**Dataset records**
^^^^^^^^^^^^^^^^

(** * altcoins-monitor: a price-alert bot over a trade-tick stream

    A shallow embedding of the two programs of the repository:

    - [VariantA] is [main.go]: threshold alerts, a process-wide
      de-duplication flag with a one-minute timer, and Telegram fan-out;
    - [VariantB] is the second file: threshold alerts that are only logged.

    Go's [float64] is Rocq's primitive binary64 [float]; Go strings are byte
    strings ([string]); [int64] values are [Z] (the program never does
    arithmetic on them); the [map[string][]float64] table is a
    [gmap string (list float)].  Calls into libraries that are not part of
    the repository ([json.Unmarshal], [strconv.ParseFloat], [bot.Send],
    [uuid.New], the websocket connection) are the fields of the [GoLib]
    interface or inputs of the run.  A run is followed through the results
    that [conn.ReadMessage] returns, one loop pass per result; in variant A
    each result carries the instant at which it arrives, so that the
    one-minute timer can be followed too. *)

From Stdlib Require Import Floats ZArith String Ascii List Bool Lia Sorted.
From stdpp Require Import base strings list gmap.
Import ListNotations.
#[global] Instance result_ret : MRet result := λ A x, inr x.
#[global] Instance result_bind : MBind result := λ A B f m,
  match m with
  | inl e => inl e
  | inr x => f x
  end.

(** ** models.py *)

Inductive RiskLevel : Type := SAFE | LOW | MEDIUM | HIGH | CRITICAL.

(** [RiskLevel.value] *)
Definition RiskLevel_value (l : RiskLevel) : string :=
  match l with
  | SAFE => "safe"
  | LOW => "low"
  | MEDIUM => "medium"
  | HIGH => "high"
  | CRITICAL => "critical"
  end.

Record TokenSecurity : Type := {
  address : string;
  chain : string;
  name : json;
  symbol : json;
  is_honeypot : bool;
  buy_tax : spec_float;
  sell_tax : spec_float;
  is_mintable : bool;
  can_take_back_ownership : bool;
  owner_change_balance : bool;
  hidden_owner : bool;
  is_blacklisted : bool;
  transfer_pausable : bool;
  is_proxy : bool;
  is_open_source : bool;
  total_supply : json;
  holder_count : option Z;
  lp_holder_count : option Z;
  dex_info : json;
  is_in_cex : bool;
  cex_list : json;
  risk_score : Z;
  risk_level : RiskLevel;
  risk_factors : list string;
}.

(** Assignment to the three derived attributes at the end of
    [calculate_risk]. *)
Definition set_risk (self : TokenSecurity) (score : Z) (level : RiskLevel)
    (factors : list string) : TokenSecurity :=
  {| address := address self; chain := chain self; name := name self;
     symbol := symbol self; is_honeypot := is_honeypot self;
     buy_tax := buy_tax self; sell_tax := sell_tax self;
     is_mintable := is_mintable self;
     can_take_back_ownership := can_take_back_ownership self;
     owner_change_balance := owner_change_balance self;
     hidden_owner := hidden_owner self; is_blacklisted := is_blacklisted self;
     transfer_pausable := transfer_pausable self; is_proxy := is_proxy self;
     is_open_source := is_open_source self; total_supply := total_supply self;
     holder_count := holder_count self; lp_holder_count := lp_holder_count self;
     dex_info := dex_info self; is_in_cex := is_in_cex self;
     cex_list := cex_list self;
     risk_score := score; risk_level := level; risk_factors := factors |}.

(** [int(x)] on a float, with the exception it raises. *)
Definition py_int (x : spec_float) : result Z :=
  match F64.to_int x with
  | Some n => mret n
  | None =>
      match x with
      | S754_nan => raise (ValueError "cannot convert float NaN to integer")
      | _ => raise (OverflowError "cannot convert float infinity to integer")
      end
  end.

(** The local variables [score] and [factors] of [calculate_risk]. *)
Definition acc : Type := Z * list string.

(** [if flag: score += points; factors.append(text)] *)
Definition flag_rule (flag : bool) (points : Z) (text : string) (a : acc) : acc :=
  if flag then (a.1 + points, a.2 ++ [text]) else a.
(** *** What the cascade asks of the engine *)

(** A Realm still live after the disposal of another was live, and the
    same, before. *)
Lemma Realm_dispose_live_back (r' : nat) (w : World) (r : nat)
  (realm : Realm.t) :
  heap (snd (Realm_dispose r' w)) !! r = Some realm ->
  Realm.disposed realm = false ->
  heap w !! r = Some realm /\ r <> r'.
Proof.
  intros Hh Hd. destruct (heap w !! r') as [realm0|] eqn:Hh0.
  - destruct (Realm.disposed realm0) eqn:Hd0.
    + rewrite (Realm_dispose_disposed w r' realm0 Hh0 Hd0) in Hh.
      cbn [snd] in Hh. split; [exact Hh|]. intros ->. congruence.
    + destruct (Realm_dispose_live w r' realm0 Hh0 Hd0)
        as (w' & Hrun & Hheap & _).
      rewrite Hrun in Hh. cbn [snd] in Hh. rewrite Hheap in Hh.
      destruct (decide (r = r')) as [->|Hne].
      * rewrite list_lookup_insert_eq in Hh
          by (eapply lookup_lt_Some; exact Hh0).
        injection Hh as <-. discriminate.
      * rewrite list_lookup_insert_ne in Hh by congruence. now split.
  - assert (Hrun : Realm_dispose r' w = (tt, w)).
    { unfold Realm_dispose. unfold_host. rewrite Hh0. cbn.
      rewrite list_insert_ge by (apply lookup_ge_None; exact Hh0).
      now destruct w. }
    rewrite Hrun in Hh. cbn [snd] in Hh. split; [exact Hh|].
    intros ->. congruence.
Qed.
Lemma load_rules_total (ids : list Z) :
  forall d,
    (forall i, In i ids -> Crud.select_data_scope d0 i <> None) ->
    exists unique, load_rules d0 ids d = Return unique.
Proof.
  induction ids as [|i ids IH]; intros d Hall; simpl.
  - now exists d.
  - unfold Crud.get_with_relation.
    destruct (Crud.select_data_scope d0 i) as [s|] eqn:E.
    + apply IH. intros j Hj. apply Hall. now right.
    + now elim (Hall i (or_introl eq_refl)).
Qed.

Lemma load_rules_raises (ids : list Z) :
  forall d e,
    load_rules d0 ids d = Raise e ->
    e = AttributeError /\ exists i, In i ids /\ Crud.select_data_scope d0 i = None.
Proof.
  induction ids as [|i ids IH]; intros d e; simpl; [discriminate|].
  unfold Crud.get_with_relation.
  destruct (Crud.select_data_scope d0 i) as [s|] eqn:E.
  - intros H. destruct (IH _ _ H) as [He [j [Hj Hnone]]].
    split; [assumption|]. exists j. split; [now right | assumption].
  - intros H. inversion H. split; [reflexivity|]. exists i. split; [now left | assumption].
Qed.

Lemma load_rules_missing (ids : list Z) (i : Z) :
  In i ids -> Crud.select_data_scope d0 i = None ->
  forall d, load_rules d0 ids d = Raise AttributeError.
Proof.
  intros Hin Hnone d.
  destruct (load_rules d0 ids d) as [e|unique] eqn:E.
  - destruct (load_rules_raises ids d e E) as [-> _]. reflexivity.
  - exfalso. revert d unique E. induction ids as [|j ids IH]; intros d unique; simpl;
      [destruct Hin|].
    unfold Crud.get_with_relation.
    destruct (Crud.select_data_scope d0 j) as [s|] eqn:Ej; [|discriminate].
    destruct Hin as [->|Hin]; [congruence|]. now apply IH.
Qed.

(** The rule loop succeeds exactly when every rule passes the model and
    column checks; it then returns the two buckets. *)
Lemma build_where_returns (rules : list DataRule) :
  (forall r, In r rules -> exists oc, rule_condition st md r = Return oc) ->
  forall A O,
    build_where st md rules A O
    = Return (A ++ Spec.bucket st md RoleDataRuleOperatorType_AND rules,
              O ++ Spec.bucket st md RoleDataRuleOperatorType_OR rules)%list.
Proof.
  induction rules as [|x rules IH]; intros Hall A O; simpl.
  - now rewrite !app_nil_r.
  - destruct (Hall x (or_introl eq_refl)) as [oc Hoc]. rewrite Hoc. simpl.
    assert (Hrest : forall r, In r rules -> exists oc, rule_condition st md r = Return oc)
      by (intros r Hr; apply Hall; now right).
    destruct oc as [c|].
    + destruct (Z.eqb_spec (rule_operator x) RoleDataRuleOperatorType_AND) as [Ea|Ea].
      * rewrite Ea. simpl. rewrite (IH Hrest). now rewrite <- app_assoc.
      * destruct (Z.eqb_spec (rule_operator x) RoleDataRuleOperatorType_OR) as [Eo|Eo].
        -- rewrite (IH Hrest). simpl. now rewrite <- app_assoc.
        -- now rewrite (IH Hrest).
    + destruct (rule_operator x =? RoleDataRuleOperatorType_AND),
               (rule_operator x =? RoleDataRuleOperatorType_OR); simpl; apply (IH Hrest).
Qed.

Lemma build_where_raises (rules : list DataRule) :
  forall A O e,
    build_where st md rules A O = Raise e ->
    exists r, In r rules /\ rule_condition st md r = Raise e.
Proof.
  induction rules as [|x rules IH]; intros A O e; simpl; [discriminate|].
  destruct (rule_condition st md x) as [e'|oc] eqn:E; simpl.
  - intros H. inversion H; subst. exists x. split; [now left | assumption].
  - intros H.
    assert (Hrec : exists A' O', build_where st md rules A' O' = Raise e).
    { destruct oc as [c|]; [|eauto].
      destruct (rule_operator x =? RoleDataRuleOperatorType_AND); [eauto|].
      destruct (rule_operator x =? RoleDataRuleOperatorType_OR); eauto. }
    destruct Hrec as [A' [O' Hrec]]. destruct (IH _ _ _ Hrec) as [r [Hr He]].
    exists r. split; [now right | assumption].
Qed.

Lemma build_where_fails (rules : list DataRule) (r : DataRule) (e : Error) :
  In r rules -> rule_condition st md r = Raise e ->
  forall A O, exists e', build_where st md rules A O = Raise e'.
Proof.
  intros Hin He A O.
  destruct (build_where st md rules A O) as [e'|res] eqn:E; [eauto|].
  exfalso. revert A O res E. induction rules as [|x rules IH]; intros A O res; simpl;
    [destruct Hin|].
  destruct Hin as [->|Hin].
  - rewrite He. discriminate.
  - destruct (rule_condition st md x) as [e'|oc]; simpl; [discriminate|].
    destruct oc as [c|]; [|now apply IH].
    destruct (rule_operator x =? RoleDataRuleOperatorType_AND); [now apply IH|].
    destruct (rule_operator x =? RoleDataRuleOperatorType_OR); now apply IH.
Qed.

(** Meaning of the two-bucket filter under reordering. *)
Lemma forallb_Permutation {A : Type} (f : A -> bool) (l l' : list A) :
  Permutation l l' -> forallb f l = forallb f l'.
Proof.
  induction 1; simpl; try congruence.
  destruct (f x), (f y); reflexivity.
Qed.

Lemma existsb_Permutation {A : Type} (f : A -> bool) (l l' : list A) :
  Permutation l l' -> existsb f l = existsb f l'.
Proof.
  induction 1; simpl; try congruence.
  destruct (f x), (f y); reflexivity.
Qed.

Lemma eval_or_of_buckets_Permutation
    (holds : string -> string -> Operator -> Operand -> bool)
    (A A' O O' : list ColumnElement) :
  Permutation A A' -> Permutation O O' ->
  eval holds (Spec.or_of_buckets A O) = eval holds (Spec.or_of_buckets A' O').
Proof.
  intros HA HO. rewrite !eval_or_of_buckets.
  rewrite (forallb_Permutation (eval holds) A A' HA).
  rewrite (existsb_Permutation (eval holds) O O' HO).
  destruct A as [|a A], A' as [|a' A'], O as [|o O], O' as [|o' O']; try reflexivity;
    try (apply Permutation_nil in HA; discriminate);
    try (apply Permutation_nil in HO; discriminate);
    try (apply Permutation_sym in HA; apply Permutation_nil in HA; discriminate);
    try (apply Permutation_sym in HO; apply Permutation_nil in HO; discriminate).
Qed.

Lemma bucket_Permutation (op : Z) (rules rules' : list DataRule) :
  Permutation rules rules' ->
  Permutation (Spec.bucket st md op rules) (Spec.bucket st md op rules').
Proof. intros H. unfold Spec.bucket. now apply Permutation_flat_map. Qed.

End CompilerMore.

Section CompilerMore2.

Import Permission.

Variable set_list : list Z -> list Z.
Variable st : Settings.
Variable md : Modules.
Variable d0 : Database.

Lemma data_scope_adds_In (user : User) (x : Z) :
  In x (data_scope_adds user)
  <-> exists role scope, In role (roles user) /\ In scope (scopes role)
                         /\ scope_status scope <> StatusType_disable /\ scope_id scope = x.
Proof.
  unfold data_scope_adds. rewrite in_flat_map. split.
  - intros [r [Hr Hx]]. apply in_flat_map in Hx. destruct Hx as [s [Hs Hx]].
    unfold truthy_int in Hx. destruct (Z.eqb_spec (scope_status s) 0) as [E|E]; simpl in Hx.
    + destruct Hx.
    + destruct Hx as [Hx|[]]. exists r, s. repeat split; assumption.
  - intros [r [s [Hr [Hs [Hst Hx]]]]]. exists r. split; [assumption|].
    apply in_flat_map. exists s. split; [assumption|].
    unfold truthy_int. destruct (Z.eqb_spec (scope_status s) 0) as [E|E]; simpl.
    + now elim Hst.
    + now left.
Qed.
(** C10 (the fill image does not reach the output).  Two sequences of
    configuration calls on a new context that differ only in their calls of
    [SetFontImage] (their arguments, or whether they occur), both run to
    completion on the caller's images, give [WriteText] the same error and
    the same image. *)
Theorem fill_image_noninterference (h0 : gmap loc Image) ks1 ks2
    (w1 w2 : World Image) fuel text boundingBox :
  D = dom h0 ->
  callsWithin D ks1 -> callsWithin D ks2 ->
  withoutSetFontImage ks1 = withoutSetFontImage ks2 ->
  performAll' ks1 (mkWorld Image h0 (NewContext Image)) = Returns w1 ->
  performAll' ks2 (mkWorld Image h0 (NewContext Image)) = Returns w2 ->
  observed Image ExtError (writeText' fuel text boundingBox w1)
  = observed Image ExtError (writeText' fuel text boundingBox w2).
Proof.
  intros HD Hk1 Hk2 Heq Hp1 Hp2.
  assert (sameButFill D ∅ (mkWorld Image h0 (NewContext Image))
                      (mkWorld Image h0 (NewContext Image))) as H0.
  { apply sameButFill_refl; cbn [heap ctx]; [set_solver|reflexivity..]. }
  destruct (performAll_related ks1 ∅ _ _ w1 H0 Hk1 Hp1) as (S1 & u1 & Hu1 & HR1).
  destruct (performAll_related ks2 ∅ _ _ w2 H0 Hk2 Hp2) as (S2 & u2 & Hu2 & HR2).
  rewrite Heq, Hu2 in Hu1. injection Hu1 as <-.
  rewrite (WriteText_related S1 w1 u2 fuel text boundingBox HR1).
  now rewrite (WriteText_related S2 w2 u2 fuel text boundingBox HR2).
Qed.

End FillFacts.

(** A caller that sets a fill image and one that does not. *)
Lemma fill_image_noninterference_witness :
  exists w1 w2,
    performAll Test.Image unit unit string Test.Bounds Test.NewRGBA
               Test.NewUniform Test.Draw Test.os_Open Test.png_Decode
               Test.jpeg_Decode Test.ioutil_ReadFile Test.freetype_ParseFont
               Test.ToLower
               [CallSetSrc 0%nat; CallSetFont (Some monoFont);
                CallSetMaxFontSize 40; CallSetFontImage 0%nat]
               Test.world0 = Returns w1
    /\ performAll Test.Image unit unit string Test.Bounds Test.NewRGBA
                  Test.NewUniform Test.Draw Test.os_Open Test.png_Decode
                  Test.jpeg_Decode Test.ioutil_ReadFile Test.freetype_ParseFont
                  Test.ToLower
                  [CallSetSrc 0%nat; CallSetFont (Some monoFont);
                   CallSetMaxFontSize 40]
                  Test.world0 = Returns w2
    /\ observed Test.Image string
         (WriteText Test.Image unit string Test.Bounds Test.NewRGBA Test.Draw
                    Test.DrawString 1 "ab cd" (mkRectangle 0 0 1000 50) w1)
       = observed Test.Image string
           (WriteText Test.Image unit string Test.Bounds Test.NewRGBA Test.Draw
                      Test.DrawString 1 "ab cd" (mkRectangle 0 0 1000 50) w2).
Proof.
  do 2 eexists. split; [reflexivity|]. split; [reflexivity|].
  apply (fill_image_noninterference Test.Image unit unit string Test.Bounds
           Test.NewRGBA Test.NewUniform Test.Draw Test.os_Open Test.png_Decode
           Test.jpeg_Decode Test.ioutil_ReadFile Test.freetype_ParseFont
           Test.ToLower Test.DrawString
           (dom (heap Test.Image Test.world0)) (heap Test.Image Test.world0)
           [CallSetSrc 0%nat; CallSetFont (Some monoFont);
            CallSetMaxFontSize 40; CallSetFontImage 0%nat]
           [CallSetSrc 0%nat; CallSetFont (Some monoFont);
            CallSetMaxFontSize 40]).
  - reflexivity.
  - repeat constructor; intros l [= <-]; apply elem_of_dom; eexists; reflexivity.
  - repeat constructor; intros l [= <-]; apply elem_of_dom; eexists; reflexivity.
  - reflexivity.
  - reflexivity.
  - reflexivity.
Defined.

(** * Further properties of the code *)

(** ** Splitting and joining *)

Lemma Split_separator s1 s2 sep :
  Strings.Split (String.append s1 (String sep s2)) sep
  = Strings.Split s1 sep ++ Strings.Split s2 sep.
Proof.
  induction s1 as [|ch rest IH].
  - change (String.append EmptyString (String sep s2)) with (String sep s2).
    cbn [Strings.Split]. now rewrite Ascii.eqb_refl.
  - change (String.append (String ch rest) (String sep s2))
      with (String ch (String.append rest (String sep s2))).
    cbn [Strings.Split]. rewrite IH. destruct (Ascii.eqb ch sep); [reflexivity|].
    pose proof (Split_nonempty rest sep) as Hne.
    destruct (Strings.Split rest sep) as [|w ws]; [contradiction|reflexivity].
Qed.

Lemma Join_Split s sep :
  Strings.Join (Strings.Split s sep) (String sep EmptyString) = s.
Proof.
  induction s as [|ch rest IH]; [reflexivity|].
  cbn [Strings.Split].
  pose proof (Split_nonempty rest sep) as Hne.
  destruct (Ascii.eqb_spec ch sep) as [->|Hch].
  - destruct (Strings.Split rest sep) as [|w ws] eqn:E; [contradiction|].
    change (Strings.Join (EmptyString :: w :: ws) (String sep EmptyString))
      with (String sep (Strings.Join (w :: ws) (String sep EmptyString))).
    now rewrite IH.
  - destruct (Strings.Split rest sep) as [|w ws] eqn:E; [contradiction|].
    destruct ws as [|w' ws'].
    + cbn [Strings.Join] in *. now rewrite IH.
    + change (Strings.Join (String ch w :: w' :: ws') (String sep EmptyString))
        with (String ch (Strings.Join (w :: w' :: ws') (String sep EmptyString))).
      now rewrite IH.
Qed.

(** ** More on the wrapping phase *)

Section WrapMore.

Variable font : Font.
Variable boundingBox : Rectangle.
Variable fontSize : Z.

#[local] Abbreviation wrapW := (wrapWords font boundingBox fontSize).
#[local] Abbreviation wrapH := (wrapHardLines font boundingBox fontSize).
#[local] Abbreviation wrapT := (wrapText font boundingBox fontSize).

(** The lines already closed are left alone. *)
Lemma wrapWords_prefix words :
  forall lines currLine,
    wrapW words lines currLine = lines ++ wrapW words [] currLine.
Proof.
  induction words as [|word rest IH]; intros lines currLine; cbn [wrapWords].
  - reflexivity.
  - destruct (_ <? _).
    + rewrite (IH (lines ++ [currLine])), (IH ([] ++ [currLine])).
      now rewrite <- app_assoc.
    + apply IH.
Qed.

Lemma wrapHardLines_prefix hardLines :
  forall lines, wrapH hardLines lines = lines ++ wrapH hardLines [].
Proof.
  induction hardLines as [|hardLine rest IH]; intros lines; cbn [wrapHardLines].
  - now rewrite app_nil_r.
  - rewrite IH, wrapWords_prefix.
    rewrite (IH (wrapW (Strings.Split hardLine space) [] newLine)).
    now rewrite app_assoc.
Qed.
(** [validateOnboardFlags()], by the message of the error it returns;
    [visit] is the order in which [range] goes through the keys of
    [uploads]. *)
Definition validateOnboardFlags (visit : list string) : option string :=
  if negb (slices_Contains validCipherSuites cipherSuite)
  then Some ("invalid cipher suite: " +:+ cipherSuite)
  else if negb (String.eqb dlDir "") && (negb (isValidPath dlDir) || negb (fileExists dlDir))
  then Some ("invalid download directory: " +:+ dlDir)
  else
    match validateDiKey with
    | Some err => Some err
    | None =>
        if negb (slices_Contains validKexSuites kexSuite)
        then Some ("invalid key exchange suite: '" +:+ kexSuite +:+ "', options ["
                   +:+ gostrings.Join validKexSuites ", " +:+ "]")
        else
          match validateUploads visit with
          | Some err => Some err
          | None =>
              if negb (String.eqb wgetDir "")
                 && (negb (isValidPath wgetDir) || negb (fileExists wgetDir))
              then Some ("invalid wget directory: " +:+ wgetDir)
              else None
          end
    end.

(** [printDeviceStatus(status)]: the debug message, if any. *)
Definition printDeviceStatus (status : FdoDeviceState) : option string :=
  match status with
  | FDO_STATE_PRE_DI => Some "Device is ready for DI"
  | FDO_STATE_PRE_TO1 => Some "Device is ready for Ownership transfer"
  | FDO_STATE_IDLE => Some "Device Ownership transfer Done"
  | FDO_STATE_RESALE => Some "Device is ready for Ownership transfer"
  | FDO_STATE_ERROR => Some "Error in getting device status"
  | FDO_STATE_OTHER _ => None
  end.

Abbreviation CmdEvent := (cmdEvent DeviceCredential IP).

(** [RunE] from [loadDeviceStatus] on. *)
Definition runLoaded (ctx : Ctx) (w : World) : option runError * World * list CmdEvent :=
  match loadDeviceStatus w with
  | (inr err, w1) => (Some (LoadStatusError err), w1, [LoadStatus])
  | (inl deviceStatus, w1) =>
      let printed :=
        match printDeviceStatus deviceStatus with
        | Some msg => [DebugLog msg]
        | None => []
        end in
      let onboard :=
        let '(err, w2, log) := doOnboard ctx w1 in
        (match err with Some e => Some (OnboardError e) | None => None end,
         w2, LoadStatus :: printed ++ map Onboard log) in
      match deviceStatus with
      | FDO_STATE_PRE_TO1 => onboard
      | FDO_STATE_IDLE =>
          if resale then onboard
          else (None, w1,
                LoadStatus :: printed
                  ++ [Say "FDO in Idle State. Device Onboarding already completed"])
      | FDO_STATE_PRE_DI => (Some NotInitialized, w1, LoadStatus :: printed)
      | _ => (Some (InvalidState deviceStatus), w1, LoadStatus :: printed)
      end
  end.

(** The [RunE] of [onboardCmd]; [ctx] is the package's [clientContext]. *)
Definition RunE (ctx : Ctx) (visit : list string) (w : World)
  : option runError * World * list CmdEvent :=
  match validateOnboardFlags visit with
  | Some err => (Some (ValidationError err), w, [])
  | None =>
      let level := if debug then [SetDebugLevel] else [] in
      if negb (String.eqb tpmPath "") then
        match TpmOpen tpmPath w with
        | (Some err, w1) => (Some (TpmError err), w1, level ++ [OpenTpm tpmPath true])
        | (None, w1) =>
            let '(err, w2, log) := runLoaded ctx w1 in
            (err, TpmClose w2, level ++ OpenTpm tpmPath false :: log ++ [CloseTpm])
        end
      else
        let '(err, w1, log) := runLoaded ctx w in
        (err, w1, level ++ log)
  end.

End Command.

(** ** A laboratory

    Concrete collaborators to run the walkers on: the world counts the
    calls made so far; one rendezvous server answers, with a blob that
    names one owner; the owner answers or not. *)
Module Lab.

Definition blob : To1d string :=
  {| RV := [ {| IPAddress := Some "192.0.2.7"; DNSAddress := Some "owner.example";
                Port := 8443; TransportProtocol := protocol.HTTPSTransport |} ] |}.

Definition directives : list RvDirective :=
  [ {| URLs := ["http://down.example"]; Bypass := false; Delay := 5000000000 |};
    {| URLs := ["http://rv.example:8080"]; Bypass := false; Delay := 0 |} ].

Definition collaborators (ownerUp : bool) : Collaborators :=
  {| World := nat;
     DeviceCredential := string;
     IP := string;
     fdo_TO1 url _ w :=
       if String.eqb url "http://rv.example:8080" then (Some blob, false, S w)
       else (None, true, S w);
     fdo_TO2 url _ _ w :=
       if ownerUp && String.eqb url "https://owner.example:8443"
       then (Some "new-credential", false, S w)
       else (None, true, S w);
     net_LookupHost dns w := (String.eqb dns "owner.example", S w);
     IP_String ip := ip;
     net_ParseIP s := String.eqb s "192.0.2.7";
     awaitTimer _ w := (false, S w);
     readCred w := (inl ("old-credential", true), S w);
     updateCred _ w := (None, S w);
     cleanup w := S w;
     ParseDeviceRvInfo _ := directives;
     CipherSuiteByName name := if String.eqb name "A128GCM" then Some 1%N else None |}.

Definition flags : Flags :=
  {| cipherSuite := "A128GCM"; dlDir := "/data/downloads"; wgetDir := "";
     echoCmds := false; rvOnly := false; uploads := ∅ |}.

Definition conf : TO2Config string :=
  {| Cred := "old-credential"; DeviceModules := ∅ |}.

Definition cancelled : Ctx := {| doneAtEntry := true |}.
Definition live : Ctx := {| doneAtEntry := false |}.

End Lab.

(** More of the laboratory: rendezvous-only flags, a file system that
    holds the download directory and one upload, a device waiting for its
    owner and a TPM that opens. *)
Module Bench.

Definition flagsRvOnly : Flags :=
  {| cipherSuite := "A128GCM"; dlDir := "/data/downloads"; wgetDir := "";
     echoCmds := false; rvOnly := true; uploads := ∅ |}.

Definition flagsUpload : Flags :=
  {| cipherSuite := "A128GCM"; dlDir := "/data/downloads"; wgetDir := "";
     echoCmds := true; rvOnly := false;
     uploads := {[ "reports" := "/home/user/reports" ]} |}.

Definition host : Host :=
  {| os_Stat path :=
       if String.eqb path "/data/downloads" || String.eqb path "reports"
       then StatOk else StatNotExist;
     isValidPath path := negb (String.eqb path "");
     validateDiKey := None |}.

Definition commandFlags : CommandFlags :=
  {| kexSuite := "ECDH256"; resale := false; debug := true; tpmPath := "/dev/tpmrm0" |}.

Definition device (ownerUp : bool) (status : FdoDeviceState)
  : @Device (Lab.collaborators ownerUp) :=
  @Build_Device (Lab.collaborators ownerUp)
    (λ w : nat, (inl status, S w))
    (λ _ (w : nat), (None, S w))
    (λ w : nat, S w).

^^^^^^^^^^^^^^^^

**Task details**
What you retype should run from the first line of the entries above through the line containing "- [VariantA] is", exactly and in full.

**Answer to the problem**
(** * altcoins-monitor: a price-alert bot over a trade-tick stream

    A shallow embedding of the two programs of the repository:

    - [VariantA] is [main.go]: threshold alerts, a process-wide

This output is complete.